Nonprofit Evolves Into an Affordable Housing Landlord for Former Foster Youth
Photo of Tatiana and child courtesy of WJAR, Providence
Tears of joy flowed at Foster Forward’s January 2022 ribbon-cutting ceremony. The Rhode Island nonprofit had spent months preparing a multifamily house that it had purchased, renovated and furnished with help from donors. And, at long last, it was ready.
The emotional milestone is the first of many for Foster Forward, a site of the Annie E. Casey Foundation’s Jim Casey Youth Opportunities Initiative® that is dedicated to helping current and former youth in foster care succeed.
Stable Housing and More
The house’s new tenants — three young women and their children — have gained more than a new address for the next three years. They’re also getting a rare fresh start in a housing market where affordable rentals are scarce.
As part of the opportunity, each young person:
- Pays only 30% of their income toward rent.
- Receives subsidized rent supported by federal and other housing vouchers.
- Gets aid through the Jim Casey Initiative’s Opportunity Passport®, a match savings program that helps young people build their financial capabilities.
- Receives help with education and employment, two areas that — in addition to housing — address basic needs that support their success to live independently.

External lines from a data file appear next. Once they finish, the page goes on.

(** * DEEP burn watcher: the burn-event monitoring engine

    A shallow embedding of the [DeepBurnWatcher] class (the version with
    treasury events, balance-diff fallback and a bounded history, and the
    earlier single-topic version in [index.ts]) together with the
    properties of its metrics snapshot.

    Conventions.
    - A JavaScript [number] is a finite exact rational or [NaN]; rounding to
      binary64, signed zeros and infinities are outside the model.
    - A method of the class is a function on the watcher ([this]) that
      returns the updated watcher; every reading of the wall clock
      ([Date.now()], [new Date()]) and every answer of the RPC client is an
      explicit argument.
    - An [async] method runs to completion before the next callback runs;
      the refresh, which reads and writes the snapshot on both sides of an
      [await], is also given split at that [await] ([Overlap]).
    - A timer is recorded with the delay handed to [setInterval]; the
      delay it runs with is [Node.period].
    - Console output ([displayMetrics], the log lines) is not part of the
      state and is left out. *)

From Stdlib Require Import QArith Qcanon.
From stdpp Require Import base numbers strings list gmap pretty.

(** ** JavaScript values *)

Module Js.

Inductive number := NaN | Fin (q : Qc).

#[global] Instance number_eq_dec : EqDecision number.
Proof. solve_decision. Defined.

Definition of_Z (z : Z) : number := Fin (Qc_of_Z z).

Definition add (a b : number) : number :=
  match a, b with
  | Fin x, Fin y => Fin (x + y)%Qc
  | _, _ => NaN
  end.

Definition sub (a b : number) : number :=
  match a, b with
  | Fin x, Fin y => Fin (x - y)%Qc
  | _, _ => NaN
  end.

(** [a / b].  The program only divides by powers of ten; a zero divisor
    (an infinity or [NaN] in JavaScript) is mapped to [NaN]. *)
Definition div (a b : number) : number :=
  match a, b with
  | Fin x, Fin y => if decide (y = 0%Qc) then NaN else Fin (x / y)%Qc
  | _, _ => NaN
  end.

(** [a < b] and [a > b]: false as soon as one side is [NaN]. *)
Definition lt (a b : number) : bool :=
  match a, b with
  | Fin x, Fin y => bool_decide (x < y)%Qc
  | _, _ => false
  end.

Definition gt (a b : number) : bool := lt b a.

(** The mathematical order on finite numbers, for stating properties. *)
Definition le (a b : number) : Prop :=
  match a, b with
  | Fin x, Fin y => (x ≤ y)%Qc
  | _, _ => False
  end.
(** The invariant as the spec words it: [size] steps from the sentinel
    lead back to the sentinel, and every node of the ring is well
    linked. *)
Definition closed_ring_as_claimed (m : gmap N block) (head : N) (size : nat) : Prop :=
  follow m size head = Some head ∧
  ∀ k node, follow m k head = Some node → well_linked m node.

(** The invariant the code keeps: the ring has [size] elements and the
    sentinel, so [size + 1] steps lead back to the sentinel, and no fewer
    do. *)
Definition closed_ring (m : gmap N block) (head : N) (size : nat) : Prop :=
  follow m (S size) head = Some head ∧
  (∀ k, (0 < k ≤ size)%nat → follow m k head ≠ Some head) ∧
  ∀ k node, follow m k head = Some node → well_linked m node.

(** ** Calls of the queue operations *)

(** A call of an operation on the queue at [head], with its other
    arguments. *)
Inductive call : Type :=
| InsertHead (s : N)
| InsertTail (s : N)
| RemoveHead (sp bufsize : N)
| RemoveTail (sp bufsize : N)
| Size
| DeleteMid
| DeleteDup
| Swap
| Reverse
| Sort.

Definition run_call (fuel : nat) (head : N) (c : call) : M unit :=
  match c with
  | InsertHead s => q_insert_head head s;; ret tt
  | InsertTail s => q_insert_tail head s;; ret tt
  | RemoveHead sp bufsize => q_remove_head head sp bufsize;; ret tt
  | RemoveTail sp bufsize => q_remove_tail head sp bufsize;; ret tt
  | Size => q_size fuel head;; ret tt
  | DeleteMid => q_delete_mid fuel head;; ret tt
  | DeleteDup => q_delete_dup fuel head;; ret tt
  | Swap => q_swap fuel head
  | Reverse => q_reverse fuel head
  | Sort => q_sort fuel head
  end.

(** The string argument of an insertion is null or a C string that fits
    an object; the buffer of a removal is usable. *)
Definition string_ok (m : gmap N block) (s : N) : Prop :=
  s = NULL ∨ ∃ str, str_at m s = Some str ∧ N.of_nat (length str) + 1 < SIZE_MOD.

Definition call_ok (m : gmap N block) (es : list elem) (c : call) : Prop :=
  match c with
  | InsertHead s | InsertTail s => string_ok m s
  | RemoveHead sp bufsize | RemoveTail sp bufsize => buffer_ok m sp bufsize es
  | _ => True
  end.

(** A sequence of insertions and removals; the removals pass no
    buffer. *)
Inductive update : Type :=
| PushHead (s : N)
| PushTail (s : N)
| PopHead
| PopTail.

Definition run_update (head : N) (u : update) : M unit :=
  match u with
  | PushHead s => q_insert_head head s;; ret tt
  | PushTail s => q_insert_tail head s;; ret tt
  | PopHead => q_remove_head head NULL 0;; ret tt
  | PopTail => q_remove_tail head NULL 0;; ret tt
  end.

Fixpoint run_updates (head : N) (us : list update) : M unit :=
  match us with
  | [] => ret tt
  | u :: us' => run_update head u;; run_updates head us'
  end.

Definition update_ok (m : gmap N block) (u : update) : Prop :=
  match u with
  | PushHead s | PushTail s => string_ok m s
  | _ => True
  end.

(** ** An earlier state of the file *)

(** [src/unnamed/part_000] is [queue.c] before [q_sort] was written and
    [q_delete_dup] rewritten; the other functions are the same. *)
Module Part000.

(** The loop of [q_delete_dup]: [start] is the first element of the
    current run of duplicates (NULL when there is none), [prev_value]
    the string compared with; the result is [start] at the exit. *)
Fixpoint q_delete_dup_loop (fuel : nat) (head pos safe start prev_value : N) : M N :=
  match fuel with
  | O => out_of_fuel
  | S fuel' =>
      if pos =? head then ret start
      else
        do pv <- load_value pos;
        do c <- strcmp_at pv prev_value;
        do '(start', prev_value') <-
          (if (c =? 0)%Z then
             do start' <- (if start =? NULL then load_prev pos else ret start);
             delete_element pos;;
             ret (start', prev_value)
           else
             do pv' <- load_value pos;
             do start' <- (if negb (start =? NULL) then delete_element start;; ret NULL
                           else ret start);
             ret (start', pv'));
        do safe' <- load_next safe;
        q_delete_dup_loop fuel' head safe safe' start' prev_value'
  end.

(** [empty] is the address of the string literal [""] that [prev_value]
    starts with. *)
Definition q_delete_dup (fuel : nat) (empty head : N) : M bool :=
  if head =? NULL then ret false
  else
    do pos <- load_next head;
    do safe <- load_next pos;
    do start <- q_delete_dup_loop fuel head pos safe NULL empty;
    (if negb (start =? NULL) then delete_element start else ret tt);;
    ret true.

(** [void q_sort(struct list_head *head) {}] *)
Definition q_sort (head : N) : M unit := ret tt.

End Part000.

(** ** Deciding the representation predicates on concrete memories *)

Global Instance nlinked_dec m path : Decision (nlinked m path).
Proof.
  induction path as [|a t IH]; [left; exact I|].
  destruct t as [|b t']; [left; exact I|].
  destruct (decide (nxt m a = Some b)) as [H1|H1].
  - destruct IH as [H2|H2]; [left; exact (conj H1 H2) | right; intros [_ H3]; exact (H2 H3)].
  - right; intros [H3 _]; exact (H1 H3).
Defined.

Global Instance plinked_dec m path : Decision (plinked m path).
Proof.
  induction path as [|a t IH]; [left; exact I|].
  destruct t as [|b t']; [left; exact I|].
  destruct (decide (prv m b = Some a)) as [H1|H1].
  - destruct IH as [H2|H2]; [left; exact (conj H1 H2) | right; intros [_ H3]; exact (H2 H3)].
  - right; intros [H3 _]; exact (H1 H3).
Defined.

Global Instance ring_dec m cyc : Decision (ring m cyc).
Proof. unfold ring. apply _. Defined.

Global Instance owns_dec m e : Decision (owns m e).
Proof. unfold owns. apply _. Defined.

Global Instance queue_dec m head es : Decision (queue m head es).
Proof. unfold queue. apply _. Defined.

(** ** Concrete queues *)

(** The queue holding the strings [strs], laid out at fixed addresses:
    the sentinel at 1, the element of index [i] at [2i + 2] and its
    string at [2i + 3]. *)
Definition addr_of (i : nat) : N := 2 * N.of_nat i + 2.

Definition example_elems (strs : list (list byte)) : list elem :=
  imap (λ i s, Elem (addr_of i) (addr_of i + 1) s) strs.
(** * kuberctl: the node bootstrap command and the task convergence engine

    A shallow embedding of
    - [KubeconfigBuilder.BuildRestConfig]  (upup/pkg/kutil/kubecfg_builder.go),
    - [NodeUpCommand.Run], [evaluateSpec] and [evaluateHostnameOverride]
      (package nodeup),
    - the run loop [Context.RunTasks] of package fi, whose source is not in
      this source tree and is modelled from the specification.

    Go strings are byte strings ([string]); a [[]byte] that may be nil is an
    [option (list Byte.byte)]; a [*string] is an [option string]; a Go
    [map[string]T] is a [gmap string T] and a set of names a [gset string]. *)

From Stdlib Require Import ZArith Ascii.
From stdpp Require Import base option list relations gmap strings pretty.

Set Warnings "-clear-no-such-hyp".

(** ** Package kutil *)

Module Kutil.

(** [type KubeconfigBuilder struct]. *)
Record KubeconfigBuilder := {
  KubectlPath : string;
  KubeconfigPath : string;
  KubeMasterIP : string;
  Context : string;
  Namespace : string;
  KubeBearerToken : string;
  KubeUser : string;
  KubePassword : string;
  CACert : option (list Byte.byte);
  ClientCert : option (list Byte.byte);
  ClientKey : option (list Byte.byte)
}.

(** The fields of [restclient.Config] that [BuildRestConfig] touches; the
    struct is declared in the client library, every other field keeps its
    zero value. *)
Record Config := {
  Host : string;
  CAData : option (list Byte.byte);
  CertData : option (list Byte.byte);
  KeyData : option (list Byte.byte);
  BearerToken : string;
  Username : string;
  Password : string
}.

(** [&restclient.Config{Host: host}]: all other fields zero. *)
Definition newConfig (host : string) : Config :=
  {| Host := host; CAData := None; CertData := None; KeyData := None;
     BearerToken := ""; Username := ""; Password := "" |}.

Definition setCAData (v : option (list Byte.byte)) (r : Config) : Config :=
  {| Host := Host r; CAData := v; CertData := CertData r; KeyData := KeyData r;
     BearerToken := BearerToken r; Username := Username r; Password := Password r |}.
Definition setCertData (v : option (list Byte.byte)) (r : Config) : Config :=
  {| Host := Host r; CAData := CAData r; CertData := v; KeyData := KeyData r;
     BearerToken := BearerToken r; Username := Username r; Password := Password r |}.
Definition setKeyData (v : option (list Byte.byte)) (r : Config) : Config :=
  {| Host := Host r; CAData := CAData r; CertData := CertData r; KeyData := v;
     BearerToken := BearerToken r; Username := Username r; Password := Password r |}.
Definition setBearerToken (v : string) (r : Config) : Config :=
  {| Host := Host r; CAData := CAData r; CertData := CertData r; KeyData := KeyData r;
     BearerToken := v; Username := Username r; Password := Password r |}.
Definition setUsername (v : string) (r : Config) : Config :=
  {| Host := Host r; CAData := CAData r; CertData := CertData r; KeyData := KeyData r;
     BearerToken := BearerToken r; Username := v; Password := Password r |}.
Definition setPassword (v : string) (r : Config) : Config :=
  {| Host := Host r; CAData := CAData r; CertData := CertData r; KeyData := KeyData r;
     BearerToken := BearerToken r; Username := Username r; Password := v |}.

(** [func (c *KubeconfigBuilder) BuildRestConfig()], returning a pointer to
    a [restclient.Config] and an error; the second component is the returned
    error, [None] for nil. *)
Definition BuildRestConfig (c : KubeconfigBuilder) : Config * option string :=
  let restConfig := newConfig ("https://" +:+ KubeMasterIP c) in
  let restConfig := setCAData (CACert c) restConfig in
  let restConfig := setCertData (ClientCert c) restConfig in
  let restConfig := setKeyData (ClientKey c) restConfig in
  (* username/password or bearer token may be set, but not both *)
  let restConfig :=
    if bool_decide (KubeBearerToken c ≠ "") then
      setBearerToken (KubeBearerToken c) restConfig
    else
      setPassword (KubePassword c) (setUsername (KubeUser c) restConfig) in
  (restConfig, None).

End Kutil.

(** ** Package nodeup *)

Module Nodeup.

(** *** The string helpers of the Go library that the package calls *)

(** [strings.LastIndex(s, sep)] for a one-byte separator: the index of the
    last occurrence, [-1] when there is none. [i] is the index of the first
    byte of [s]. *)
Fixpoint LastIndexFrom (i : Z) (s : string) (sep : ascii) : Z :=
  match s with
  | EmptyString => (-1)%Z
  | String a s' =>
      let r := LastIndexFrom (i + 1)%Z s' sep in
      if (r =? -1)%Z then (if Ascii.eqb a sep then i else (-1)%Z) else r
  end.
Definition LastIndex (s : string) (sep : ascii) : Z := LastIndexFrom 0%Z s sep.

(** The slice [s[0:hi]]. *)
Definition slice0 (s : string) (hi : Z) : string :=
  String.substring 0 (Z.to_nat hi) s.

(** The UTF-8 encodings of the code points that [unicode.IsSpace] holds of:
    tab, line feed, vertical tab, form feed, carriage return, space, U+0085,
    U+00A0, U+1680, U+2000 to U+200A, U+2028, U+2029, U+202F, U+205F and
    U+3000. *)
Definition whiteSpace : list string :=
  String.string_of_list_byte <$>
    [[Byte.x09]; [Byte.x0a]; [Byte.x0b]; [Byte.x0c]; [Byte.x0d]; [Byte.x20];
     [Byte.xc2; Byte.x85]; [Byte.xc2; Byte.xa0]; [Byte.xe1; Byte.x9a; Byte.x80];
     [Byte.xe2; Byte.x80; Byte.x80]; [Byte.xe2; Byte.x80; Byte.x81];
     [Byte.xe2; Byte.x80; Byte.x82]; [Byte.xe2; Byte.x80; Byte.x83];
     [Byte.xe2; Byte.x80; Byte.x84]; [Byte.xe2; Byte.x80; Byte.x85];
     [Byte.xe2; Byte.x80; Byte.x86]; [Byte.xe2; Byte.x80; Byte.x87];
     [Byte.xe2; Byte.x80; Byte.x88]; [Byte.xe2; Byte.x80; Byte.x89];
     [Byte.xe2; Byte.x80; Byte.x8a]; [Byte.xe2; Byte.x80; Byte.xa8];
     [Byte.xe2; Byte.x80; Byte.xa9]; [Byte.xe2; Byte.x80; Byte.xaf];
     [Byte.xe2; Byte.x81; Byte.x9f]; [Byte.xe3; Byte.x80; Byte.x80]].

(** The rest of [s] after the bytes [p], when [s] starts with them. *)
Fixpoint stripPrefix (p s : string) : option string :=
  match p, s with
  | EmptyString, _ => Some s
  | String a p', String b s' => if Ascii.eqb a b then stripPrefix p' s' else None
  | String _ _, EmptyString => None
  end.

(** The rest of [s] after the code point that it starts with, when that is
    one of [codes]. *)
Definition stripOne (codes : list string) (s : string) : option string :=
  head (omap (λ p, stripPrefix p s) codes).

(** [s] without the code points of [codes] that it starts with, at most [n]
    of them. *)
Fixpoint trimStart (codes : list string) (n : nat) (s : string) : string :=
  match n with
  | O => s
  | S n' =>
      match stripOne codes s with
      | Some s' => trimStart codes n' s'
      | None => s
      end
  end.
(** * RewardArena: the reward engine, the episode state machine and the
      reward-guided policy, embedded from the JavaScript sources.

    Sources embedded here:
    - [src/utils/rewards.js]: the four standalone reward functions;
    - [src/utils/simulation.js] (second generation, the one with
      [getReward], [previousDistance] and [successCount]): the
      [SimulationEngine] class;
    - [src/components/SimulationCanvas.jsx] (second generation): the
      closure [updateAgent] and the body of the [animate] loop.

    Also embedded, for the properties proved beyond the reward contract:
    [generateRewardGradient] of rewards.js (pixel loop, colours, typed-array
    stores), the [for] loop of [animate], [resetSuccessCount], the
    first-generation [SimulationEngine] of simulation.js (module [Gen1]:
    hops) and [handleSuccess] of App.jsx.

    Number model.  A JavaScript number is an IEEE-754 double.  Two models
    of it are used.

    - [num] (module [JS]): a real number, or one of the three special
      values [+Infinity], [-Infinity], [NaN].  Arithmetic on finite values
      is exact real arithmetic (rounding, overflow and underflow are not
      modelled, and zero carries no sign: a zero divisor acts as [+0]); the
      special values follow IEEE-754, so that division by zero, [Math.max]
      on [NaN] and comparisons with [NaN] behave as they do in the program.
      The general theorems are stated in this model.  Where one of them
      gives a value by a formula on reals, the formula is the program's
      expression read in exact arithmetic, and the double the program
      computes may differ from it by rounding; what does not depend on
      rounding (which branch is taken, what is stored where, orderings,
      bounds) is stated as such.

    - [F64]: binary64 itself, on the kernel's primitive floats.  The reward
      functions, [getReward] and the policy are embedded a second time with
      the same control flow, and evaluated bit for bit on concrete inputs.
      This is where an identity of real arithmetic is shown to fail in the
      program. *)

From Stdlib Require Import Reals Lra Lia List String Bool Arith.
From Stdlib Require Floats ZArith.
Import ListNotations.
(** What one pass through the [try] body of the loop does. *)
Lemma process_message_run (mb : mbox_file) (m : message) (c : Z) (w : world) :
  match built py m with
  | Raise x =>
      exists w', process_message py mb m c w = (Raise x, w') /\ grows w w' /\
                 processed_emails w' = processed_emails w /\
                 failed_emails w' = failed_emails w /\ mbox w' = mbox w
  | Ok e =>
      match add_error mb e with
      | Some x =>
          exists w', process_message py mb m c w = (Raise x, w') /\ grows w w' /\
                     processed_emails w' = processed_emails w /\
                     failed_emails w' = failed_emails w /\ mbox w' = mbox w
      | None =>
          exists w', process_message py mb m c w = (Ok (c + 1), w') /\
                     grows w w' /\
                     processed_emails w' = processed_emails w + 1 /\
                     failed_emails w' = failed_emails w /\
                     mbox w' = mbox w ++ [e]
      end
  end.
Proof.
  destruct (build_writes m) as (d & Hw & Hd).
  pose proof (grows_after w Hd) as Hg.
  pose proof (process_message_build mb m c w) as E.
  unfold bind at 1 in E. rewrite Hw in E.
  destruct Hd as (Hp & Hf & _ & _ & _ & Hm & _).
  assert (Hfail : processed_emails (after w d) = processed_emails w /\
                  failed_emails (after w d) = failed_emails w /\
                  mbox (after w d) = mbox w).
  { cbn. rewrite Hp, Hf, Hm, app_nil_r. repeat split; lia. }
  destruct (built py m) as [e|x].
  - unfold mbox_add, or_raise in E.
    destruct (add_error mb e) as [x|].
    + exists (after w d). split; [exact E|]. now split.
    + rewrite E. clear E.
      unfold bind, ret, emit, append_record, add_processed_emails,
        get_processed_emails, raise, logger, emit.
      cbn -[Z.modulo Z.add].
      destruct Hg as (?&?&?&?&?&t&Ht&Hi). cbn -[Z.add] in *.
      match goal with
      | |- context [if ?b then _ else _] => destruct b
      end.
      * eexists. split; [reflexivity|]. cbn -[Z.add].
        rewrite Hp, Hf, Hm, !app_nil_r. cbn -[Z.add].
        split; [|repeat split; try reflexivity; lia].
        unfold grows. cbn -[Z.add].
        do 5 (split; [lia|]).
        eexists. rewrite Ht, <- !app_assoc. split; [reflexivity|].
        rewrite forallb_app, Hi. reflexivity.
      * eexists. split; [reflexivity|]. cbn -[Z.add].
        rewrite Hp, Hf, Hm, !app_nil_r. cbn -[Z.add].
        split; [|repeat split; try reflexivity; lia].
        unfold grows. cbn -[Z.add].
        do 5 (split; [lia|]).
        eexists. rewrite Ht, <- !app_assoc. split; [reflexivity|].
        rewrite forallb_app, Hi. reflexivity.
  - exists (after w d). split; [exact E|]. now split.
Qed.

(** The world after the [except] clause of the loop has counted a
    failure: [self.failed_emails += 1] and the error log line. *)
Lemma failure_counted (c : Z) (x : exn) (w : world) :
  let w' := snd ((add_failed_emails 1 ;;
                  logger (Error_failed_to_process_message c x)) w) in
  grows w w' /\
  processed_emails w' = processed_emails w /\
  failed_emails w' = failed_emails w + 1 /\
  mbox w' = mbox w.
Proof.
  cbn. unfold grows. cbn.
  repeat split; try lia.
  now exists [Log (Error_failed_to_process_message c x)].
Qed.

Lemma for_each_message_cons (mb : mbox_file) (m : message)
      (msgs : list message) (c : Z) (w : world) :
  for_each_message py mb (m :: msgs) c w
  = match process_message py mb m c w with
    | (Ok c', w') => for_each_message py mb msgs c' w'
    | (Raise x, w') =>
        if is_Exception x then
          for_each_message py mb msgs c
            (snd ((add_failed_emails 1 ;;
                   logger (Error_failed_to_process_message c x)) w'))
        else (Raise x, w')
    end.
Proof.
  cbn [for_each_message]. unfold bind at 1, attempt.
  destruct (process_message py mb m c w) as [[c'|x] w']; [reflexivity|].
  destruct (is_Exception x); reflexivity.
Qed.

Lemma for_each_message_app (mb : mbox_file) (l1 l2 : list message)
      (c : Z) (w : world) :
  for_each_message py mb (l1 ++ l2) c w
  = match for_each_message py mb l1 c w with
    | (Ok c', w') => for_each_message py mb l2 c' w'
    | (Raise x, w') => (Raise x, w')
    end.
Proof.
  revert c w. induction l1 as [|m l1 IH]; intros c w.
  - reflexivity.
  - rewrite <- app_comm_cons, !for_each_message_cons.
    destruct (process_message py mb m c w) as [[c'|x] w']; [apply IH|].
    destruct (is_Exception x); [apply IH | reflexivity].
Qed.

Lemma for_each_message_grows (mb : mbox_file) (msgs : list message)
      (c : Z) (w : world) :
  grows w (snd (for_each_message py mb msgs c w)).
Proof.
  revert c w. induction msgs as [|m msgs IH]; intros c w.
  - apply grows_refl.
  - rewrite for_each_message_cons.
    pose proof (process_message_run mb m c w) as H.
    destruct (built py m) as [e|x]; [destruct (add_error mb e) as [x|]|];
      destruct H as (w' & -> & Hg & _).
    + destruct (is_Exception x); [|exact Hg].
      eapply grows_trans; [exact Hg|].
      eapply grows_trans; [apply (failure_counted c x w') | apply IH].
    + eapply grows_trans; [exact Hg | apply IH].
    + destruct (is_Exception x); [|exact Hg].
      eapply grows_trans; [exact Hg|].
      eapply grows_trans; [apply (failure_counted c x w') | apply IH].
Qed.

“What Foster Forward is doing is critical because they are knitting together a strategy that promotes connection to school, work and other opportunities for young people who have experienced foster care,” says Catherine Lester, an associate director with the Casey Foundation. “It is exciting to see this housing option come online as a brick-and-mortar resource that can help with beginning to provide the stability young people need to begin to heal so that they really are able to learn, to work, and to nurture the relationships that matter most to them.”
A Familiar Challenge
The property is located in Pawtucket, where apartments can rent for anywhere between $990 to $1,200 a month, depending on the location, size and condition of the unit. This price range is dishearteningly high for hundreds of local youth who have exited foster care, are living independently and lack the support and safety net of a permanent family.
Assuming the role of landlord is a pivot for Foster Forward, which has spent years helping homeless youth search for clean, safe apartments.
An estimated 200 Rhode Island young people ages 18 to 24 are homeless, says Foster Forward Executive Director Lisa Guillette. About a third of these youth are parenting or are pregnant, according to the state’s 2018 Point-In-Time Count, which utilizes snapshots and surveys of the homeless population. Youth of color, youth who identify as LGBTQ and youth who have experienced foster care are disproportionately represented within this age group, the data indicates.
The prevailing solution to date, housing vouchers, help young people pay for shelter. But many factors — including a reluctance to rent to young tenants and a lack of safe, clean affordable options — prevent youth from using the vouchers to secure suitable apartments.
A Necessary Pivot
Upon deciding that the problem was “intractable” in the region served by Foster Forward, the organization began house hunting, according to Guillette.
“After more than a decade as a supportive services provider for young people leaving foster care, we were at an impasse helping them find safe and affordable rental options,” says Guillette. “A generous donation from a private charitable foundation and the advent of the federal Foster Youth to Independence vouchers propelled us from bystander to landlord.”
But the shift to landlord — and the task of transforming a fixer-upper — was far from seamless. Foster Forward encountered local zoning restrictions that prohibited it from creating a fourth unit in the house. The property also lacked sufficient parking to support another unit, and a request for a variance was denied.
Today, Guillette remains undeterred. “While hardly inexpensive or easy to execute, this highly targeted small test of change creatively leverages and braids funding in sustainable ways that will ultimately springboard our efforts to replicate and scale,” she says.
The scale she’s envisioning is significant: Guillette has set a long-term goal for Foster Forward to establish more than 100 homes just like its Pawtucket house. Realizing this vision would help young people throughout the state access affordable housing — and get a much-needed jumpstart on their path to success.